*PROBLEM STATEMENT*.
Find each line below that includes "program", then copy it.

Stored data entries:

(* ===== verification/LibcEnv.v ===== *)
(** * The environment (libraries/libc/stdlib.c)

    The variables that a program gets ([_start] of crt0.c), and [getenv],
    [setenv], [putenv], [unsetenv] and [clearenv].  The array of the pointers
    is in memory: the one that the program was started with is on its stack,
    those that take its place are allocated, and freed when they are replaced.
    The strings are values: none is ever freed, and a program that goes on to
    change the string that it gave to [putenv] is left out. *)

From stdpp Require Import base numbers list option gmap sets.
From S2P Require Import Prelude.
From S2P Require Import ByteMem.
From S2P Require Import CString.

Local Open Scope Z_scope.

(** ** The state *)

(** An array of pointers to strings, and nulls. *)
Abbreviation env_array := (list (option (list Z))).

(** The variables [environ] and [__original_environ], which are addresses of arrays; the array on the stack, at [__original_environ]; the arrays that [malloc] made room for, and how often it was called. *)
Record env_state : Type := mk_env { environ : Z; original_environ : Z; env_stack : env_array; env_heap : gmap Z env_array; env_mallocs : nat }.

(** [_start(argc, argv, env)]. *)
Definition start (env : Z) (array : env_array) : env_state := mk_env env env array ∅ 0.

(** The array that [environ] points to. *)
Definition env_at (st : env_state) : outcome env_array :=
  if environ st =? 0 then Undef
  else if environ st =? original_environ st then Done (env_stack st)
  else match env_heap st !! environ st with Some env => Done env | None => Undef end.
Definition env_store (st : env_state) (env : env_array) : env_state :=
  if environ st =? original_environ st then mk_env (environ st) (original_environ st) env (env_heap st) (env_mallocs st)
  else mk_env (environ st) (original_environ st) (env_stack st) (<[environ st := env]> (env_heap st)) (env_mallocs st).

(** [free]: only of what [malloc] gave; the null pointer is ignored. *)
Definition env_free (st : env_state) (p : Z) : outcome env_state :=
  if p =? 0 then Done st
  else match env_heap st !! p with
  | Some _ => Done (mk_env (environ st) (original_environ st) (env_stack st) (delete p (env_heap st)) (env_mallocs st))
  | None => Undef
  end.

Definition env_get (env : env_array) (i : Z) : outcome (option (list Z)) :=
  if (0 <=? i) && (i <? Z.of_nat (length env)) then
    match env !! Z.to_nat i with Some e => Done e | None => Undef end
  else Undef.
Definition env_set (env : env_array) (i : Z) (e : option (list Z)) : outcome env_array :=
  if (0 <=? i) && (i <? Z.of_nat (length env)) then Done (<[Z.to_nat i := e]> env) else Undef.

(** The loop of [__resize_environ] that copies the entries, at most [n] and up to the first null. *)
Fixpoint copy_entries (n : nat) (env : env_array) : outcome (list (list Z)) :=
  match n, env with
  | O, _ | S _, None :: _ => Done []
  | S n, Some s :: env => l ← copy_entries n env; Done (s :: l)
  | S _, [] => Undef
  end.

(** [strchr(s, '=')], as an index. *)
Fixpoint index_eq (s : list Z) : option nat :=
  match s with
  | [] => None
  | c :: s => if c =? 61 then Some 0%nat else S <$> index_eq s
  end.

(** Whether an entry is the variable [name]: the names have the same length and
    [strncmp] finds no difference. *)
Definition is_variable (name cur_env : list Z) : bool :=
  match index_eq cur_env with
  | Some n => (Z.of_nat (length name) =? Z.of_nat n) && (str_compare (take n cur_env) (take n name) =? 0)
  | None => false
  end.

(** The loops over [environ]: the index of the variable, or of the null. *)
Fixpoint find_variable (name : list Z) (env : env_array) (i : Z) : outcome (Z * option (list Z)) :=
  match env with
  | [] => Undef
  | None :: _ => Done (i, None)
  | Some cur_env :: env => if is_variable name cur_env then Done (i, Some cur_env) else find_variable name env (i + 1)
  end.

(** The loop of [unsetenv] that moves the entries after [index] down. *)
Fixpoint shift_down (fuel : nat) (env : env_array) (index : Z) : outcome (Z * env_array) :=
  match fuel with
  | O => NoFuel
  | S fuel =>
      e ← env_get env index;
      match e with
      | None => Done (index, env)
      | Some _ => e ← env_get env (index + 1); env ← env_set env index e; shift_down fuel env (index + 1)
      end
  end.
--
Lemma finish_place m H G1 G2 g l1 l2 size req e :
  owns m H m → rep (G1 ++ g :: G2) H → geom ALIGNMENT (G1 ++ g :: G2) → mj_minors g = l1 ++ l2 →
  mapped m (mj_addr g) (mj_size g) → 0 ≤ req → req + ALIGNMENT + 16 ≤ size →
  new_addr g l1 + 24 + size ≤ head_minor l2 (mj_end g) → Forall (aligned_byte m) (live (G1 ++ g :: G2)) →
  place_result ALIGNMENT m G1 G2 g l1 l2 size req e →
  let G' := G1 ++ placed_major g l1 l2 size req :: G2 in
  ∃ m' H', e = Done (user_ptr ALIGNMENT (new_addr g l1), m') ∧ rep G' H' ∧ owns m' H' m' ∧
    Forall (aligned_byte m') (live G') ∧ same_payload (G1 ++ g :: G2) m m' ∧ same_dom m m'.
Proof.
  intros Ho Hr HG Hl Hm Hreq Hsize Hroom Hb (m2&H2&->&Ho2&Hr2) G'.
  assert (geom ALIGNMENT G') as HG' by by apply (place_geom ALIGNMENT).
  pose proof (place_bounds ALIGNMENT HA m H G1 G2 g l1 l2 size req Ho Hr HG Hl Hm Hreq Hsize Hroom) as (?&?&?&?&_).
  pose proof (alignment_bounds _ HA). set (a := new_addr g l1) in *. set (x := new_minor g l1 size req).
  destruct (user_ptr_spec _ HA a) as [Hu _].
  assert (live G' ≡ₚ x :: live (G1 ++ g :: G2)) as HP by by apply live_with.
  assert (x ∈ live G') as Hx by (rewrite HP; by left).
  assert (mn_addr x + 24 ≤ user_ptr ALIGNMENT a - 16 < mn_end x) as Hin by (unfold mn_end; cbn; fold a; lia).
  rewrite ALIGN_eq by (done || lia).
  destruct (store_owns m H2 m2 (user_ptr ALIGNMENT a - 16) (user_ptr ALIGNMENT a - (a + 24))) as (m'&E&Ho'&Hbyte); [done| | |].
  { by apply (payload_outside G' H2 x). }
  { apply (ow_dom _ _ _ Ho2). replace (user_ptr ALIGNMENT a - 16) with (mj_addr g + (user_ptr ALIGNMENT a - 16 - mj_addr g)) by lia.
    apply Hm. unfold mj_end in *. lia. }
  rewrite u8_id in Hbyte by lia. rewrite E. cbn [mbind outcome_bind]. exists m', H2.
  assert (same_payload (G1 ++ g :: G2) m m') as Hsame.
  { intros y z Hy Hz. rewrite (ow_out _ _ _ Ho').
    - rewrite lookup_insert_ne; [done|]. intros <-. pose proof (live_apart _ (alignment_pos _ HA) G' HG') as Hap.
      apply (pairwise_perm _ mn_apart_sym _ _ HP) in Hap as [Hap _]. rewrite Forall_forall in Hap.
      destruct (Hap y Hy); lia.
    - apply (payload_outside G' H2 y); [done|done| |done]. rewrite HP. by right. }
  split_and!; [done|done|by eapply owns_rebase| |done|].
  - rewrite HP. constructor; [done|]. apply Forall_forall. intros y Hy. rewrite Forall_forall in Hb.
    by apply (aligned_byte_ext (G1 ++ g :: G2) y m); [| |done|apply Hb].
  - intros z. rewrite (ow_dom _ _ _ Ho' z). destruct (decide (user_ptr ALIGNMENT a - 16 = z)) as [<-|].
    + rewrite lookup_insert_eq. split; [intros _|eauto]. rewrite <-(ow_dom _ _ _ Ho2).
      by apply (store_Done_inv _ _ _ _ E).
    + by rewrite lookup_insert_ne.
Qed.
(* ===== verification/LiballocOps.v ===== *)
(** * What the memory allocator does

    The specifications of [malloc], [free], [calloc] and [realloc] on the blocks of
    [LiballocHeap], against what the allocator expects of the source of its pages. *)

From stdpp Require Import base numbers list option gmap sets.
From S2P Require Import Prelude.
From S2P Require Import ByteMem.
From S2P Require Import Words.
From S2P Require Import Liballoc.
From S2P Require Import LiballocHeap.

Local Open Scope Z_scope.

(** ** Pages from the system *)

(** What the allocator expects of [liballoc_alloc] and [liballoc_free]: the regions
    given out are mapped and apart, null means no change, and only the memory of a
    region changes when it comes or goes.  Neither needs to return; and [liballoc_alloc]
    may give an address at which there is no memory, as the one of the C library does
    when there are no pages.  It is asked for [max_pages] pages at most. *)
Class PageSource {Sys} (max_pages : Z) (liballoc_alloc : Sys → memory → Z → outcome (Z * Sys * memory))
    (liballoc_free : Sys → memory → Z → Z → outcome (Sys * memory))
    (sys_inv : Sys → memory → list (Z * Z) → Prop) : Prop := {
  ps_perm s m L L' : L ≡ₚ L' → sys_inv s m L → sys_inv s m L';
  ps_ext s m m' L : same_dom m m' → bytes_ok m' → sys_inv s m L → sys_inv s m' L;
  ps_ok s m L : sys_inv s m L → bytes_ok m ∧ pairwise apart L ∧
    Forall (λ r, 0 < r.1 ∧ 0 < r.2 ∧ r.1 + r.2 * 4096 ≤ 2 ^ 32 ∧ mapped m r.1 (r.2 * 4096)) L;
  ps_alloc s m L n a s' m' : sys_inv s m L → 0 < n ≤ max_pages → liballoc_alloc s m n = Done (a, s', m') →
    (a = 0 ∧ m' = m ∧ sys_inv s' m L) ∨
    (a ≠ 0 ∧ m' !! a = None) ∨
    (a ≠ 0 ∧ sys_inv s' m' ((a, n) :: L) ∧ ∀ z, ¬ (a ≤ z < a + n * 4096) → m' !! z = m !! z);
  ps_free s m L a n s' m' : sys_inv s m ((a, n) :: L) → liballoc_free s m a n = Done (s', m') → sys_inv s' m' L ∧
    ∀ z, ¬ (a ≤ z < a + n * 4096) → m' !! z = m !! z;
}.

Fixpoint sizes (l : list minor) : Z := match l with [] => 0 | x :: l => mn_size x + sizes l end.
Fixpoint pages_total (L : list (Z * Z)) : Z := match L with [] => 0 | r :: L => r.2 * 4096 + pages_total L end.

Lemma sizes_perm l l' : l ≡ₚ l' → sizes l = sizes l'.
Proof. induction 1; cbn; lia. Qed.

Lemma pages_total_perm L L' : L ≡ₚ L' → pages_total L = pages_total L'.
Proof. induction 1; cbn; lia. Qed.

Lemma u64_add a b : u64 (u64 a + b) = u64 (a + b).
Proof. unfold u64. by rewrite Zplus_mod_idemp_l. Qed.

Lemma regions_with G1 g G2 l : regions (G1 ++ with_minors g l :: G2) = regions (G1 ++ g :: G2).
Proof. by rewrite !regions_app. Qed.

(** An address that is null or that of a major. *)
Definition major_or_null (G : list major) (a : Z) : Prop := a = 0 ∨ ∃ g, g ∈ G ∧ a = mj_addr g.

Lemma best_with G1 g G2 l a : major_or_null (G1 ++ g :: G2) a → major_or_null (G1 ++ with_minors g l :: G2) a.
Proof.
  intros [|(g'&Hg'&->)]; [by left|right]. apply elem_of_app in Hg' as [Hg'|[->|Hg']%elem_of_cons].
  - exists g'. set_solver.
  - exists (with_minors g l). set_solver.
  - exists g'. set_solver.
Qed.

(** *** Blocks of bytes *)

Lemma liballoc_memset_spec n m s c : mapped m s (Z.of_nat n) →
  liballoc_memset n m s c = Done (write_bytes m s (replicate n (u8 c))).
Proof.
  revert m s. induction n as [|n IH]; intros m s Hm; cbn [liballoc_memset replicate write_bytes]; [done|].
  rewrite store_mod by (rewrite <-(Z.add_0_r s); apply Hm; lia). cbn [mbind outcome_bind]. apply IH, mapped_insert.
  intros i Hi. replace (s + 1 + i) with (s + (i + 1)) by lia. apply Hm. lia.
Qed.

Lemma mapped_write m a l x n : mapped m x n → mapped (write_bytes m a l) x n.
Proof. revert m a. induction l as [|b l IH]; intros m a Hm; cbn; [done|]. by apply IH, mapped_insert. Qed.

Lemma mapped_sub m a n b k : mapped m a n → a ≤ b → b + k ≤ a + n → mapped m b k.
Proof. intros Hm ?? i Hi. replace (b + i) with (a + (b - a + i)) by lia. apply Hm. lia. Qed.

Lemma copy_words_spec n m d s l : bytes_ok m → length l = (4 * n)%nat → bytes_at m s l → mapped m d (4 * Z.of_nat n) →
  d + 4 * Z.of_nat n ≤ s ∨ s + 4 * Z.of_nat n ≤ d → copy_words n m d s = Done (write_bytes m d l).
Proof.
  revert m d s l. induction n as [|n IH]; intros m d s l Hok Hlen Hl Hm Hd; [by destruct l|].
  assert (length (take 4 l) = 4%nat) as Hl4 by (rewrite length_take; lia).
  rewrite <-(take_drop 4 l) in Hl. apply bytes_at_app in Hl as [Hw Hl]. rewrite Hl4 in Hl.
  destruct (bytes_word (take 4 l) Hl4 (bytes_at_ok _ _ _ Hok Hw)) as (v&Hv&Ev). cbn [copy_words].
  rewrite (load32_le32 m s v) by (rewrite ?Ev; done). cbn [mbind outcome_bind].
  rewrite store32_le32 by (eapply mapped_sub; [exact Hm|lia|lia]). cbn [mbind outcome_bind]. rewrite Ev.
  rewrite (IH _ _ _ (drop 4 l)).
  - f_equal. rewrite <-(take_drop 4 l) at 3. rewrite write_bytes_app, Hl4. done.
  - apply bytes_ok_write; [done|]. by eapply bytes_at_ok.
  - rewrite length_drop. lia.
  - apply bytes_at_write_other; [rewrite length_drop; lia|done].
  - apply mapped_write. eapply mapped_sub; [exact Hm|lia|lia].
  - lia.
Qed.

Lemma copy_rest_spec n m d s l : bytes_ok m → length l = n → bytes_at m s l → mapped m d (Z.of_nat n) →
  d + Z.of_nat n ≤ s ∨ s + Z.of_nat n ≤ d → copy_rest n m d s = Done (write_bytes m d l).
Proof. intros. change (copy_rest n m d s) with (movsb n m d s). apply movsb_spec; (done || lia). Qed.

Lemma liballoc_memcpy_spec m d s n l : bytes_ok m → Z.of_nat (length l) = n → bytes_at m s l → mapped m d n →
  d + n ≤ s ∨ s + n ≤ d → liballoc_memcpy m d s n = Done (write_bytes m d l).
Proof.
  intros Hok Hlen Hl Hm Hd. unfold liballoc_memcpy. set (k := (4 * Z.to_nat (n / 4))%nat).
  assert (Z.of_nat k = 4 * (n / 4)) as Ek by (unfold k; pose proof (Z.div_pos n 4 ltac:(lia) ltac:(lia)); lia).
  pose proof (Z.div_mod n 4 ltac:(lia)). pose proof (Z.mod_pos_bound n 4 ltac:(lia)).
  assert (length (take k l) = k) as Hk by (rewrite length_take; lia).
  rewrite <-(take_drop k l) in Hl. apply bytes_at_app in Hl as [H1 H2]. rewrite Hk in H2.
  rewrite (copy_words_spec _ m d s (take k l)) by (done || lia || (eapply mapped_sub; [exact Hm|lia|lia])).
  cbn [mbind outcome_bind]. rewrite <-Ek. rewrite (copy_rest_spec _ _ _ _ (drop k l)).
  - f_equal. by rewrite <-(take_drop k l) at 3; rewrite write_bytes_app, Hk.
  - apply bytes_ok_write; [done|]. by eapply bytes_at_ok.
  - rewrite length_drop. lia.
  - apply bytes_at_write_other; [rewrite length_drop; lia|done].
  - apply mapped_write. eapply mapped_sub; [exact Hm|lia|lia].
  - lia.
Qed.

*ANSWER*.
    The variables that a program gets ([_start] of crt0.c), and [getenv],
    is in memory: the one that the program was started with is on its stack,
    The strings are values: none is ever freed, and a program that goes on to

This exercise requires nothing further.